• HOW TO COMPLETE THIS TASK:
The answer should be a single number: how many lines of the entries below hold the word "Fixpoint".

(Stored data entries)
(** * BPS enrollment dashboard: the seeding pipelines

    A shallow embedding of the four seed scripts
    ([scripts/seed_attendance.py], [scripts/seed_enrollment.py],
    [scripts/seed_mcas.py], [scripts/seed_schools.py]): field coercion,
    row validation, extraction, deduplication, the batch loader with its
    per-record fallback, and the pipeline driver.

    Text is ASCII text ([string]); integers are Python's unbounded [int]
    ([Z]).  A parsed [float] is kept as the decimal number its text
    denotes (sign, decimal mantissa, decimal exponent): Python rounds that
    number to the nearest binary64, which is a function of the denoted
    number only, and two texts that denote different numbers may round to
    the same float.  Cells of a data frame are text, integers, the float NaN
    that pandas uses for a missing cell, or [None] (what [row.get] gives
    for an absent column); other float cells and boolean cells are not part
    of the model. *)

From Stdlib Require Import ZArith List String Ascii Bool Lia Arith.
Import ListNotations.

Open Scope string_scope.
Open Scope Z_scope.

(* ====================================================================== *)
(** ** Python built-ins used by the scripts *)
(* ====================================================================== *)

Module Py.

(** Outcome of a call that may raise. *)
Inductive result (A : Type) : Type :=
| Ret (a : A)
| Raise (exn : string).
Arguments Ret {A} a.
Arguments Raise {A} exn.

Definition code (c : ascii) : nat := nat_of_ascii c.

Definition is_digit (c : ascii) : bool :=
  ((48 <=? code c) && (code c <=? 57))%nat.

Definition digit_val (c : ascii) : Z := Z.of_nat (code c) - 48.

Definition digit_char (d : Z) : ascii := ascii_of_nat (Z.to_nat (d + 48)).

(** [str.isspace] on ASCII: TAB..CR, FS..US and the space. *)
Definition is_space (c : ascii) : bool :=
  (((9 <=? code c) && (code c <=? 13))
   || ((28 <=? code c) && (code c <=? 32)))%nat.

(** [str.lower] on ASCII. *)
Definition lower_char (c : ascii) : ascii :=
  if ((65 <=? code c) && (code c <=? 90))%nat
  then ascii_of_nat (code c + 32) else c.

Fixpoint lower (s : string) : string :=
  match s with
  | EmptyString => EmptyString
  | String c r => String (lower_char c) (lower r)
  end.

Fixpoint lstrip (s : string) : string :=
  match s with
  | EmptyString => EmptyString
  | String c r => if is_space c then lstrip r else s
  end.

Fixpoint rstrip (s : string) : string :=
  match s with
  | EmptyString => EmptyString
  | String c r =>
      match rstrip r with
      | EmptyString => if is_space c then EmptyString else String c EmptyString
      | r' => String c r'
      end
  end.

(** [s.strip()] *)
Definition strip (s : string) : string := rstrip (lstrip s).

(** The white space that [int] and [float] skip around an ASCII text:
    TAB..CR and the space (C's [isspace]); unlike [str.strip] they do not
    skip FS..US. *)
Definition is_c_space (c : ascii) : bool :=
  (((9 <=? code c) && (code c <=? 13)) || (code c =? 32))%nat.

Fixpoint c_lstrip (s : string) : string :=
  match s with
  | EmptyString => EmptyString
  | String c r => if is_c_space c then c_lstrip r else s
  end.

• RESULT FOR THIS EXERCISE:
4